Indigenous people in Australia have the poorest health outcomes. Indigenous children also have poorer health outcomes than their non-Indigenous counterparts (Australian Bureau of Statistics 2014). These have been related to social disadvantage. However, within the Indigenous population there is variation in social status. This chapter explores that social variation in relation to oral health status and oral health behaviours.
Indigenous identity data was collected using the Australian Bureau of Statistics (ABS) question ‘Are you of Aboriginal or Torres Strait Islander origin?’ Responses that the child was ‘Yes, Aboriginal’, ‘Yes, Torres Strait Islander’ or Yes, Torres Strait Islander and Aboriginal’ meant the child was classified as Indigenous.
Oral health status of Indigenous children
Oral health status was measured using both the prevalence in the population and the average number of tooth surfaces with dental decay experience. This was categorised into the following elements: untreated decayed surfaces, missing surfaces due to decay and surfaces filled due to decay. Both the primary and secondary dentitions were examined and are reported separately.
In this chapter on the oral health of Indigenous children, the age groups on which data are reported differ from those in Chapter 5. This difference was due to the insufficient numbers of Indigenous children in the study to report on two-year age groups. For caries experience in the primary dentition the tables report on children aged 5–9 years and for the permanent dentition 9–14 years.
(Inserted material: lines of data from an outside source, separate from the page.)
Lemma smooth_gaze_unfold (s : GazeSmoother KF) h v :
  let k := snd (_smooth_gaze_with_kalman set_statePre predict correct s h v) in
  let history := push_history (gaze_history s) k in
  gaze_history (fst (smooth_gaze set_statePre predict correct s h v)) = history
  /\ snd (smooth_gaze set_statePre predict correct s h v)
     = if Nat.leb 5 (List.length history)
       then (Py.round (np_average (map fst (lastn 5 history)) weights) 2,
             Py.round (np_average (map snd (lastn 5 history)) weights) 2)
       else (Py.round (fst k) 2, Py.round (snd k) 2).
Proof.
  intros k history. subst history k.
  pose proof (kalman_keeps_history s h v) as Hh.
  unfold smooth_gaze.
  destruct (_smooth_gaze_with_kalman set_statePre predict correct s h v)
    as [s1 [kh kv]].
  cbn [fst snd] in Hh |- *. rewrite Hh.
  destruct (Nat.leb 5 (List.length (push_history (gaze_history s) (kh, kv))));
    split; reflexivity.
Qed.

(** C4.  For every call of the gaze smoother: the result of the Kalman
    step is appended to the rolling history, which keeps the newest 7
    entries; if the history then holds at least 5 samples, the returned
    angle of each axis is the average of the last 5 entries under the
    weights 0.10, 0.15, 0.20, 0.25, 0.30, oldest to newest, otherwise it is
    the Kalman output; either way rounded to 2 decimals. *)
Theorem smooth_gaze_history_and_average (s : GazeSmoother KF) (h v : Q) :
  (List.length (gaze_history s) <= 7)%nat ->
  let k := snd (_smooth_gaze_with_kalman set_statePre predict correct s h v) in
  let res := smooth_gaze set_statePre predict correct s h v in
  let history := gaze_history (fst res) in
  history = lastn 7 (gaze_history s ++ [k])
  /\ (List.length history <= 7)%nat
  /\ ((List.length history < 5)%nat ->
      snd res = (Py.round (fst k) 2, Py.round (snd k) 2))
  /\ ((5 <= List.length history)%nat ->
      exists x1 x2 x3 x4 x5,
        lastn 5 history = [x1; x2; x3; x4; x5]
        /\ snd res
           = (Py.round (weighted5 (fst x1) (fst x2) (fst x3) (fst x4) (fst x5)) 2,
              Py.round (weighted5 (snd x1) (snd x2) (snd x3) (snd x4) (snd x5)) 2)).
Proof.
  intros Hlen k res history.
  destruct (smooth_gaze_unfold s h v) as [Hh Hr].
  fold k in Hh, Hr. fold res in Hh, Hr. fold history in Hh.
  rewrite <- Hh in Hr.
  assert (E : history = lastn 7 (gaze_history s ++ [k]))
    by (rewrite Hh; now apply push_history_lastn).
  split; [exact E|]. split; [rewrite E; apply lastn_length|]. split.
  - intro Hlt. rewrite Hr.
    destruct (Nat.leb 5 (List.length history)) eqn:E5; [|reflexivity].
    apply Nat.leb_le in E5. lia.
  - intro Hge. rewrite Hr.
    destruct (lastn_5_cases history Hge) as [x1 [x2 [x3 [x4 [x5 E5]]]]].
    exists x1, x2, x3, x4, x5. split; [exact E5|].
    apply Nat.leb_le in Hge. rewrite Hge, E5. simpl map.
    f_equal; apply round_comp, np_average_weights.
Qed.

(** In exact arithmetic the average passes a constant on: when the last
    four history entries and the Kalman output are one and the same sample,
    the call returns that sample, rounded. *)
Lemma smooth_gaze_constant_history (s : GazeSmoother KF) (h v : Q) (k : Q * Q)
    (older : list (Q * Q)) :
  gaze_history s = older ++ [k; k; k; k] ->
  (List.length older <= 3)%nat ->
  snd (_smooth_gaze_with_kalman set_statePre predict correct s h v) = k ->
  snd (smooth_gaze set_statePre predict correct s h v)
  = (Py.round (fst k) 2, Py.round (snd k) 2).
Proof.
  intros Hh Ho Hk.
  destruct (smooth_gaze_unfold s h v) as [_ Hr]. rewrite Hr, Hk, Hh.
  assert (E : forall pre, (List.length pre <= 3)%nat ->
              push_history (pre ++ [k; k; k; k]) k = pre ++ [k; k; k; k; k]
              \/ exists x pre', pre = x :: pre'
                   /\ push_history (pre ++ [k; k; k; k]) k = pre' ++ [k; k; k; k; k]).
  { intros pre Hp. unfold push_history, max_history_size.
    destruct pre as [|x1 [|x2 [|x3 [|x4 pre']]]]; simpl in Hp; try lia; simpl.
    - now left.
    - now left.
    - now left.
    - right. now exists x1, [x2; x3]. }
  assert (L : forall pre, (List.length pre <= 3)%nat ->
              lastn 5 (pre ++ [k; k; k; k; k]) = [k; k; k; k; k]).
  { intros pre Hp. unfold lastn. rewrite length_app. simpl.
    replace (List.length pre + 5 - 5)%nat with (List.length pre + 0)%nat by lia.
    now rewrite skipn_app, Nat.add_0_r, skipn_all, Nat.sub_diag. }
  assert (G : forall pre, (List.length pre <= 3)%nat ->
              Nat.leb 5 (List.length (pre ++ [k; k; k; k; k])) = true).
  { intros pre _. apply Nat.leb_le. rewrite length_app. simpl. lia. }
  assert (W : forall x, weighted5 x x x x x == x)
    by (intro x; unfold weighted5; field).
  destruct (E older Ho) as [-> | [x [pre' [-> ->]]]].
  - rewrite G, L by assumption. simpl map.
    f_equal; (etransitivity; [apply round_comp, np_average_weights|]);
      apply round_comp, W.
  - simpl in Ho. rewrite G, L by lia. simpl map.
    f_equal; (etransitivity; [apply round_comp, np_average_weights|]);
      apply round_comp, W.
Qed.

End GazeSmoothingFacts.

(** The fifth sample of a stream 1, 2, 3, 4, 5: the weighted average 3.5. *)
Lemma smooth_gaze_history_and_average_witness :
  (List.length (gaze_history four_samples) <= 7)%nat
  /\ gaze_history
       (fst (smooth_gaze last_value_seed last_value_predict last_value_correct
                         four_samples 5 5))
     = [(1, 1); (2, 2); (3, 3); (4, 4); (5, 5)]
  /\ exists x1 x2 x3 x4 x5,
       snd (smooth_gaze last_value_seed last_value_predict last_value_correct
                        four_samples 5 5)
       = (Py.round (weighted5 (fst x1) (fst x2) (fst x3) (fst x4) (fst x5)) 2,
          Py.round (weighted5 (snd x1) (snd x2) (snd x3) (snd x4) (snd x5)) 2).
Proof.
  assert (H : (List.length (gaze_history four_samples) <= 7)%nat) by (simpl; lia).
  split; [exact H|].
  destruct (smooth_gaze_history_and_average Q last_value_seed last_value_predict
              last_value_correct four_samples 5 5 H) as [H1 [_ [_ H4]]].
  split; [exact H1|].
  destruct H4 as [x1 [x2 [x3 [x4 [x5 [_ E]]]]]]; [simpl; lia|].
  exists x1, x2, x3, x4, x5. exact E.
Defined.

Example smooth_gaze_fifth_sample :
  snd (smooth_gaze last_value_seed last_value_predict last_value_correct
                   four_samples 5 5) = (350 # 100, 350 # 100).
Proof. reflexivity. Qed.

(* ================================================================== *)
(** ** Head pose: the stated property *)
(* ================================================================== *)

(** C5.  For every rotation matrix, with [sy = sqrt(R[0,0]^2 + R[1,0]^2)]:
    yaw is [atan2(-R[2,0], sy)] in both cases; unless [sy < 1e-6], pitch is
    [atan2(R[2,1], R[2,2])] and roll is [atan2(R[1,0], R[0,0])]; when
    [sy < 1e-6], pitch is [atan2(-R[1,2], R[1,1])] and roll is 0. *)
Theorem euler_angles_extraction (np_sqrt : Q -> Q) (np_arctan2 : Q -> Q -> Q)
    (R : Matrix3) :
  let sy := np_sqrt (R 0%nat 0%nat ^ 2 + R 1%nat 0%nat ^ 2) in
  let e := euler_angles np_sqrt np_arctan2 R in
  e_yaw e = np_arctan2 (- R 2%nat 0%nat) sy
  /\ (~ sy < singular_eps ->
      e_pitch e = np_arctan2 (R 2%nat 1%nat) (R 2%nat 2%nat)
      /\ e_roll e = np_arctan2 (R 1%nat 0%nat) (R 0%nat 0%nat))
  /\ (sy < singular_eps ->
      e_pitch e = np_arctan2 (- R 1%nat 2%nat) (R 1%nat 1%nat)
      /\ e_roll e = 0).
Proof.
  intros sy e. subst e. unfold euler_angles. fold sy.
  destruct (Py.ltb sy singular_eps) eqn:E; simpl.
  - apply ltb_lt in E. split; [reflexivity|]. split.
    + intro H. contradiction.
    + intro. split; reflexivity.
  - apply ltb_ge in E. split; [reflexivity|]. split.
    + intro. split; reflexivity.
    + intro H. exfalso. now apply (Qlt_not_le sy singular_eps).
Qed.

(* ================================================================== *)
(** ** The report: sorting *)
(* ================================================================== *)

Lemma insert_event_perm e l : Permutation (insert_event e l) (e :: l).
Proof.
  induction l as [|x r IH]; simpl; [reflexivity|].
  destruct (Py.ltb (ev_timestamp x) (ev_timestamp e)); [|reflexivity].
  rewrite IH. apply perm_swap.
Qed.

Lemma sort_by_timestamp_perm l : Permutation (sort_by_timestamp l) l.
Proof.
  induction l as [|e l IH]; simpl; [reflexivity|].
  rewrite insert_event_perm. now constructor.
Qed.

Lemma insert_event_sorted e l :
  StronglySorted by_start_time l -> StronglySorted by_start_time (insert_event e l).
Proof.
  induction 1 as [|x r Hr IH Hx]; simpl.
  - constructor; constructor.
  - destruct (Py.ltb (ev_timestamp x) (ev_timestamp e)) eqn:E.
    + apply ltb_lt in E. constructor; [exact IH|].
      apply (Permutation_Forall (Permutation_sym (insert_event_perm e r))).
      constructor; [now apply Qlt_le_weak | exact Hx].
    + apply ltb_ge in E. constructor; [now constructor|].
      constructor; [exact E|].
      apply Forall_impl with (P := by_start_time x); [|exact Hx].
      intros y Hy. unfold by_start_time in *.
      now apply Qle_trans with (ev_timestamp x).
Qed.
Caries experience in the primary dentition
Table 10-1 shows the average number of tooth surfaces with untreated decay, missing due to decay and filled surfaces and the average total number of affected surfaces (dmfs) by sociodemographic factors for Indigenous children aged 5–8 years. The average number of tooth surfaces decayed, missing or filled gives an indication of the severity of the disease, the burden it makes for the child and reflects access to timely dental care. Each tooth was divided into five surfaces and each surface decayed or filled was counted, but each missing tooth was counted as three surfaces.